Для понимания социальных основ посткоммунистических сдвигов, а также определения возможных направлений будущего развития трудно переоценить прогностическое значение области культурно-политических представлений, ориентации, настроений, мотиваций политических действий. Об этой области коллективной жизнедеятельности на уровне языка повседневности говорят как об общем чувстве, общественном подъеме (воле, \20\ желаний, стремлении) , направленных в будущее на творение лучшего нового, на, так сказать, модернизирующую трансформацию существующего. Нечто аналогичное можно видеть на примерах амбивалентного времени известной "украинизации" 20-х годов (6), которая проводилась параллельно (и это не случайно) с процессом ускоренной индустриализации и насильственной коллективизации на территории Украины. Общим местом для современной социологии и культуроведения является признание базисного значения протестантского мировоззрения, протестантской этики для возникновения цивилизованных форм капиталистических отношений (7). На что же в этом смысле культурполитической прогностики мы можем рассчитывать в Украине сегодня и завтра?

Моделирование будущего Украины непосредственно зависит от ответа на вопрос о принципах достижения, условиях и предпосылках общеукраинского культурнополитического единства, а также осуществления соответствующей культурполитики со стороны нынешней или любой возможной власти.
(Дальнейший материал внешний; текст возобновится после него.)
(** * Tilemap and physics core of the platformer (play.py, editor.py)

    A shallow embedding of the [Tilemap] class and of [PhysicsEntity.update],
    followed by the properties of the specification that concern them.

    Modelling conventions.
    - Python numbers that may be floats (entity positions, velocities, the
      positions of off-grid tiles) are exact rationals [Q]; the rounding of
      binary floating point is outside the model.  Python [int]s are [Z].
    - A Python [dict] is an insertion-ordered association list ([PyDict]).
    - The position of a tile is a pair of numbers.  The stores of the game
      come out of [json.load], which makes every position a list; the store
      of the editor ([EditorTilemap]) also holds tuples and keeps the two
      apart.
    - A raised exception is the [Raise] case of [result].
    - [pygame.Rect] is a record of four integers with pygame's edge
      accessors; coordinates are assumed to stay within the C [int] range
      pygame stores them in.
    - The image, sound and animation objects are collaborators and are not
      part of the model; [PhysicsEntity.update] is embedded up to (and not
      including) its final call [self.animation.update()]. *)

From Stdlib Require Import ZArith QArith Qround String List Bool Lia Lqa DecimalString.
From Stdlib Require Ascii DecimalFacts DecimalZ.
Import ListNotations.

Open Scope Z_scope.

(** ** Exceptions *)

Inductive exn : Type :=
| ZeroDivisionError
| KeyError
| ValueError
| FileNotFoundError
| TypeError
| AttributeError.

Inductive result (A : Type) : Type :=
| Ok (a : A)
| Raise (e : exn).

Arguments Ok {A} a.
Arguments Raise {A} e.

Definition bind {A B : Type} (c : result A) (k : A -> result B) : result B :=
  match c with
  | Ok a => k a
  | Raise e => Raise e
  end.

Declare Scope result_scope.
Delimit Scope result_scope with result.
Notation "x <- c ;; k" := (bind c (fun x => k))
  (at level 61, c at next level, right associativity) : result_scope.
Notation "' pat <- c ;; k" := (bind c (fun x => match x with pat => k end))
  (at level 61, pat pattern, c at next level, right associativity) : result_scope.
Open Scope result_scope.

(** A [for] loop whose body may raise: the state is threaded through the
    elements from left to right and the first exception aborts the loop. *)
Fixpoint for_each {A S : Type} (l : list A) (body : S -> A -> result S) (s : S)
  : result S :=
  match l with
  | [] => Ok s
  | a :: l' => s' <- body s a ;; for_each l' body s'
  end.

(** ** Python numerics *)

(** [int(a // b)] for a number [a] and an integer [b]: floor division. *)
Definition floordiv (a : Q) (b : Z) : result Z :=
  if b =? 0 then Raise ZeroDivisionError
  else Ok (Qfloor (a / inject_Z b)%Q).

(** Conversion of a number to a C [int] as pygame does for the arguments of
    [pygame.Rect]: truncation toward zero. *)
Definition to_int (a : Q) : Z := Z.quot (Qnum a) (Zpos (Qden a)).

(** [str(n)] for an integer. *)
Definition str (n : Z) : string := NilZero.string_of_int (Z.to_int n).

Definition Qltb (a b : Q) : bool :=
  match (a ?= b)%Q with
  | Lt => true
  | _ => false
  end.

(** [min(a, b)] of Python: [b] when [b < a], else [a]. *)
Definition py_min (a b : Q) : Q := if Qltb b a then b else a.

(** ** Insertion-ordered dictionaries with string keys *)

Module PyDict.
Section Dict.
Context {V : Type}.

Definition t : Type := list (string * V).

Fixpoint get (k : string) (d : t) : option V :=
  match d with
  | [] => None
  | (k', v) :: d' => if String.eqb k k' then Some v else get k d'
  end.

(** [k in d] *)
Definition contains (k : string) (d : t) : bool :=
  match get k d with
  | Some _ => true
  | None => false
  end.

(** [d[k]] *)
Definition getitem (k : string) (d : t) : result V :=
  match get k d with
  | Some v => Ok v
  | None => Raise KeyError
  end.

(** [d[k] = v]: overwrites in place, or appends a new key. *)
Fixpoint set (k : string) (v : V) (d : t) : t :=
  match d with
  | [] => [(k, v)]
  | (k', v') :: d' =>
      if String.eqb k k' then (k', v) :: d' else (k', v') :: set k v d'
  end.

(** [del d[k]] *)
Fixpoint del (k : string) (d : t) : result t :=
  match d with
  | [] => Raise KeyError
  | (k', v') :: d' =>
      if String.eqb k k' then Ok d'
      else d'' <- del k d' ;; Ok ((k', v') :: d'')
  end.

Definition keys (d : t) : list string := map fst d.
Definition values (d : t) : list V := map snd d.

(** A Python dict holds each key once. *)
Definition wf (d : t) : Prop := NoDup (keys d).
End Dict.
Arguments t : clear implicits.
End PyDict.

(** ** pygame.Rect *)

Module Rect.
Record t : Type := mk { x : Z; y : Z; w : Z; h : Z }.

Definition left (r : t) : Z := x r.
Definition top (r : t) : Z := y r.
Definition right (r : t) : Z := x r + w r.
Definition bottom (r : t) : Z := y r + h r.

Definition set_left (r : t) (v : Z) : t := mk v (y r) (w r) (h r).
Definition set_top (r : t) (v : Z) : t := mk (x r) v (w r) (h r).
Definition set_right (r : t) (v : Z) : t := mk (v - w r) (y r) (w r) (h r).
Definition set_bottom (r : t) (v : Z) : t := mk (x r) (v - h r) (w r) (h r).

(** [a.colliderect(b)] as in pygame 2: rectangles of zero width or height
    collide with nothing; touching edges do not overlap. *)
Definition colliderect (a b : t) : bool :=
  if (w a =? 0) || (h a =? 0) || (w b =? 0) || (h b =? 0) then false
  else (Z.min (x a) (x a + w a) <? Z.max (x b) (x b + w b))
    && (Z.min (y a) (y a + h a) <? Z.max (y b) (y b + h b))
    && (Z.max (x a) (x a + w a) >? Z.min (x b) (x b + w b))
    && (Z.max (y a) (y a + h a) >? Z.min (y b) (y b + h b)).
End Rect.

(** ** Tiles and constants *)

(** A tile [{'type': .., 'variant': .., 'pos': [.., ..]}].  Grid tiles carry
    integer grid coordinates ([Tile Z]); off-grid tiles and the tiles handed
    out by [extract] carry pixel coordinates ([Tile Q]). *)
Record Tile (C : Type) : Type := mkTile {
  type : string;
  variant : Z;
  pos : C * C
}.

Arguments mkTile {C} type variant pos.
Arguments type {C} t.
Arguments variant {C} t.
Arguments pos {C} t.

Definition set_variant {C : Type} (tile : Tile C) (v : Z) : Tile C :=
  mkTile (type tile) v (pos tile).

(** Lexicographic order on pairs, the order of Python tuples. *)
Definition tuple_ltb (a b : Z * Z) : bool :=
  (fst a <? fst b) || ((fst a =? fst b) && (snd a <? snd b)).

Definition tuple_eqb (a b : Z * Z) : bool :=
  (fst a =? fst b) && (snd a =? snd b).

Fixpoint insert_sorted (a : Z * Z) (l : list (Z * Z)) : list (Z * Z) :=
  match l with
  | [] => [a]
  | b :: l' => if tuple_ltb b a then b :: insert_sorted a l' else a :: l
  end.

(** [tuple(sorted(l))] *)
Definition sorted (l : list (Z * Z)) : list (Z * Z) :=
  fold_right insert_sorted [] l.

Fixpoint tuples_eqb (a b : list (Z * Z)) : bool :=
  match a, b with
  | [], [] => true
  | p :: a', q :: b' => tuple_eqb p q && tuples_eqb a' b'
  | _, _ => false
  end.

Definition AUTOTILE_MAP : list (list (Z * Z) * Z) :=
  [ (sorted [(1, 0); (0, 1)], 0);
    (sorted [(1, 0); (0, 1); (-1, 0)], 1);
    (sorted [(-1, 0); (0, 1)], 2);
    (sorted [(-1, 0); (0, -1); (0, 1)], 3);
    (sorted [(-1, 0); (0, -1)], 4);
    (sorted [(-1, 0); (0, -1); (1, 0)], 5);
    (sorted [(1, 0); (0, -1)], 6);
    (sorted [(1, 0); (0, -1); (0, 1)], 7);
    (sorted [(1, 0); (0, 1); (-1, 0); (0, -1)], 8) ].

Definition NEIGHBOUR_OFFSETS : list (Z * Z) :=
  [(1, 1); (1, 0); (1, -1); (0, 1); (0, 0); (0, -1); (-1, 1); (-1, 0); (-1, -1)].

Definition PHYSICS_TILES : list string := ["grass"%string; "stone"%string].
Definition AUTOTILE_TYPES : list string := ["grass"%string; "stone"%string].

(** [s in S] for a set of strings. *)
Definition in_set (s : string) (S : list string) : bool :=
  existsb (String.eqb s) S.

(** [AUTOTILE_MAP.get(k)] *)
Fixpoint autotile_lookup (k : list (Z * Z)) (m : list (list (Z * Z) * Z))
  : option Z :=
  match m with
  | [] => None
  | (k', v) :: m' => if tuples_eqb k k' then Some v else autotile_lookup k m'
  end.

(** The grid key [f"{gx};{gy}"]. *)
Definition loc_key (gx gy : Z) : string :=
  (str gx ++ ";" ++ str gy)%string.

(** ** JSON documents and the file system

    [json.dump] and [json.load] are taken at the level of the document tree:
    the text between them is the library's concern.  A file system maps a
    path to the document stored there. *)

#[warnings="-register-all"] Inductive json : Type :=
| JInt (n : Z)
| JFloat (q : Q)
| JString (s : string)
| JArray (items : list json)
| JObject (members : list (string * json)).

Definition filesystem : Type := string -> option json.

(** [open(path, 'r')] followed by [json.load]. *)
Definition read_json (path : string) (fs : filesystem) : result json :=
  match fs path with
  | Some doc => Ok doc
  | None => Raise FileNotFoundError
  end.

(** [open(path, 'w')] followed by [json.dump]. *)
Definition write_json (path : string) (doc : json) (fs : filesystem)
  : filesystem :=
  fun p => if String.eqb p path then Some doc else fs p.

(** [doc[k]] on a loaded document. *)
Definition member (k : string) (doc : json) : result json :=
  match doc with
  | JObject members => PyDict.getitem k members
  | _ => Raise TypeError
  end.

Definition as_int (doc : json) : result Z :=
  match doc with
  | JInt n => Ok n
  | _ => Raise TypeError
  end.

Definition as_number (doc : json) : result Q :=
  match doc with
  | JInt n => Ok (inject_Z n)
  | JFloat q => Ok q
  | _ => Raise TypeError
  end.

Definition as_string (doc : json) : result string :=
  match doc with
  | JString s => Ok s
  | _ => Raise TypeError
  end.

Definition as_pair {C : Type} (coord : json -> result C) (doc : json)
  : result (C * C) :=
  match doc with
  | JArray [a; b] => a' <- coord a ;; b' <- coord b ;; Ok (a', b')
  | _ => Raise TypeError
  end.

Fixpoint map_result {A B : Type} (f : A -> result B) (l : list A)
  : result (list B) :=
  match l with
  | [] => Ok []
  | a :: l' => b <- f a ;; bs <- map_result f l' ;; Ok (b :: bs)
  end.

(** A tile as the JSON object [json.dump] writes for it. *)
Definition tile_to_json {C : Type} (coord : C -> json) (tile : Tile C) : json :=
  JObject [ ("type"%string, JString (type tile));
            ("variant"%string, JInt (variant tile));
            ("pos"%string,
              JArray [coord (fst (pos tile)); coord (snd (pos tile))]) ].

(** The tile a loaded JSON object stands for: the three fields the rest of
    the program reads from it. *)
Definition tile_of_json {C : Type} (coord : json -> result C) (doc : json)
  : result (Tile C) :=
  ty <- member "type" doc ;;
  ty <- as_string ty ;;
  v <- member "variant" doc ;;
  v <- as_int v ;;
  p <- member "pos" doc ;;
  p <- as_pair coord p ;;
  Ok (mkTile ty v p).

(** ** The Tilemap class *)

Module Tilemap.

Record t : Type := mk {
  tile_size : Z;
  tilemap : PyDict.t (Tile Z);
  offgrid_tiles : list (Tile Q)
}.

(** [Tilemap(game, tile_size)] *)
Definition init (tile_size : Z) : t := mk tile_size [] [].

(** [tiles_around(pos)] *)
Definition tiles_around (self : t) (pos : Q * Q) : result (list (Tile Z)) :=
  tx <- floordiv (fst pos) (tile_size self) ;;
  ty <- floordiv (snd pos) (tile_size self) ;;
  let tile_loc := (tx, ty) in
  Ok (fold_left
        (fun tiles offset =>
           let check_loc :=
             loc_key (fst tile_loc + fst offset) (snd tile_loc + snd offset) in
           match PyDict.get check_loc (tilemap self) with
           | Some tile => tiles ++ [tile]
           | None => tiles
           end)
        NEIGHBOUR_OFFSETS []).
Вместе с тем, выбор между различными политическими версиями подобного единства является в то же время и выбором вполне определенных моделей экономической модернизации. Культурполитический выбор и политикоэкономические трансформации неразрывно связаны между собой.
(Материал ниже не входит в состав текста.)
(** X16. The element tree keeps its shape under every call that returns:
    when every node carries the page of its parent, every listed child
    that exists names the listing node as its parent, no node has the
    empty identifier, and the identifiers not yet drawn are non-empty,
    distinct and in use nowhere (as keys or as listed children, with or
    without the prefix of a root), then the same holds after the call, so
    after any sequence of calls. *)
Theorem calls_keep_tree_shape nanoid stack (op : Op) (m m' : Manager) :
  treeShaped (elements (state m)) → unusedIds nanoid m →
  perform nanoid stack op m = Some (Returned (), m') →
  treeShaped (elements (state m')) ∧ unusedIds nanoid m'.
Proof.
  intros Hshape Hids H. split; [|by eapply perform_unusedIds].
  destruct Hids as (Hfresh & Hinj & Hroot). destruct op; cbn [perform] in H.
  - run_op H createElement.
    { destruct (Hfresh (drawn m)) as (_ & [Hnone _] & _); [done|]. congruence. }
    destruct (Hfresh (drawn m)) as (Hne & Hun & _); [done|].
    assert (cp_parentId p ≠ nanoid (drawn m)) as Hpid by done.
    refine (proj1 (attached_shape (elements (state m)) _ (nanoid (drawn m))
              (cp_parentId p) e _ _ Hshape Hun Hne E _ _ _ _
              (λ k, insert_insert_lookup _ _ _ _ _ k Hpid))); [done..|].
    intros c. apply elem_of_insertChild_iff.
  - run_op H updateElement.
    all: apply (treeShaped_shrink (elements (state m))); [done|].
    all: intros k x' Hk; destruct (decide (k = up_id p)) as [->|Hne];
      [rewrite lookup_insert_eq in Hk; injection Hk as <-; by exists e
      |rewrite lookup_insert_ne in Hk by done; by exists x'].
  - run_op H deleteElement.
    destruct Hshape as (Hcons & Hlink & Hempty).
    destruct (deleteRecursive_touches _ _ _ _ _ Hcons E E1) as [_ Hsub].
    apply (treeShaped_shrink (elements (state m))); [done|].
    intros k x' Hk. apply lookup_alter_Some in Hk as [(-> & x & Hx & ->)|[_ Hk]].
    + exists x. split_and!; [by apply Hsub|done..|].
      cbn. intros c [_ Hc]%list_elem_of_filter. done.
    + exists x'. split_and!; [by apply Hsub|done..].
  - destruct Hshape as (Hcons & Hlink & Hempty).
    assert (∀ els4 : gmap jsstring Element,
      dom els4 = dom (elements (state m)) → els4 !! [] = None) as Hdom.
    { intros els4 Hd. apply not_elem_of_dom. rewrite Hd. by apply not_elem_of_dom. }
    run_op H moveElement.
    + destruct (moved_shape (elements (state m))
                  (relinked (elements (state m)) id l newParentId insertIndex)
                  id l newParentId insertIndex e e0 Hcons Hlink E E3 E1)
        as (H1 & H2 & H3); [by rewrite decide_True|].
      split_and!; [done..|]. by apply Hdom.
    + destruct (moved_shape (elements (state m)) g
                  id l newParentId insertIndex e e0 Hcons Hlink E E3 E1)
        as (H1 & H2 & H3); [rewrite decide_False by done; eauto|].
      split_and!; [done..|]. by apply Hdom.
  - run_op H createElementTree.
    apply (createRecursive_shape nanoid (el_pageId e) (drawn m) Hinj
             (λ k Hk, proj1 (Hfresh k Hk)) parentId defs
             (elements (state m), drawn m) e); [done..| |done|done].
    intros k Hk. by apply Hfresh.
  - unfold createPage in H. unfold_action. cbn -[js] in H. simplify_eq.
    cbn -[js].
    destruct (Hfresh (S (drawn m))) as (_ & _ & Hun); [lia|].
    apply rooted_shape; [done..|discriminate|done].
  - unfold clonePage in H. unfold_action. cbn -[js] in H.
    destruct (objGet (pages (state m)) sourcePageId) as [sourcePage|] eqn:Hsrc;
      cbn -[js] in H; [|by destruct (inheritedName sourcePageId)].
    simplify_eq. cbn -[js].
    set (entries := filter _ (map_to_list (elements (state m)))).
    apply cloneElements_shape; [done|..].
    + rewrite cloneIds_keys.
      apply (sublist_NoDup _ _ (NoDup_fst_map_to_list (elements (state m)))).
      apply fmap_sublist, sublist_filter.
    + apply (cloneIds_NoDup nanoid _ (drawn m)); [done..|lia].
    + intros q Hq. split_and!.
      * assert (q.1 ∈ entries.*1) as Hin.
        { rewrite <- (cloneIds_keys nanoid (pg_rootId sourcePage) entries (S (drawn m))).
          apply list_elem_of_fmap. by exists q. }
        apply list_elem_of_fmap in Hin as ([k x] & -> & Hin).
        apply list_elem_of_filter in Hin as [_ Hin].
        apply elem_of_map_to_list in Hin. by exists x.
      * apply cloneIds_fresh in Hq as (k & Hk & [->| ->]); apply Hfresh; lia.
      * apply cloneIds_fresh in Hq as (k & Hk & [->| ->]); [apply Hfresh; lia|done].
  - unfold deletePage in H. unfold_action. cbn in H. step_action H.
    all: simplify_eq; cbn.
    all: apply (treeShaped_shrink (elements (state m))); [done|].
    all: intros k x' [Hk _]%map_lookup_filter_Some; by exists x'.
  - run_op H renamePage. done.
  - run_op H setActivePage. done.
  - run_op H setStyles. all: done.
  - run_op H batchSetStyles. done.
  - run_op H deleteStyles. done.
  - run_op H setDesignTokens. all: done.
  - run_op H updateTokenWithPropagation. all: done.
  - run_op H setDesignType. done.
  - run_op H setViewport. all: done.
Qed.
Отталкиваясь от культурполитических установок, существующих сегодня в политическом сознании, можно определить, разумеется, сильно упрощая, следующие основные модели если не развития, то, по крайней мере, просто существования страны в потоке времени.

Как вполне вероятную можно рассматривать такую ситуацию, когда на весах общественно-политического выбора перевесит политическая модель этнокультурной общности. То есть — культурно-политическая модель организации общества и государства на началах радикально националистического понимания жизненного единства людей на территории Украины. При выборе подобной культурполитической ориентации в конечном счете неизбежны культурное, а поэтому и политическое взаимонедоверие регионов, федерализация — официальная или, скажем так, теневая; политические разногласия, обострение политических противоречий и (межрегиональные) столкновения. Ведь налицо существенные различия в переживании украинской идентичности населением разных регионов Украины. Если все это не приведет к гражданскому конфликту, то в облегченном варианте мы, тем не менее, будем иметь дело с непроизводительной, растянутой в историческом времени на годы ситуацией. Выбор такой модели может завести Украину в тупик.

Кроме того, политическая модель этнокультурного единства — сознательно или неявно для ее сторонников — генетически связана с традиционалистским видением мира, т.е. консерватизмом в отношении культурно-ценностных ориентации и связанным с этим консерватизмом политическим. Именно поэтому установка на модернизацию теряет для этой культурполитической модели конкретное значение вместе со всеми неотложными вопросами возможных экономических трансформаций рыночного характера.

Если же в условиях стремительного углубления общественно-политического кризиса, массового обнищания населения будет оказано предпочтение социальной модели политической общности (а она предлагается в коммунистических понятиях экономического равенства, второстепенности национально-культурных форм жизни), то в перспективе — исчезновение воли к самостоятельному государственному бытию, собственному хозяйствованию, угасание активности нации в целом.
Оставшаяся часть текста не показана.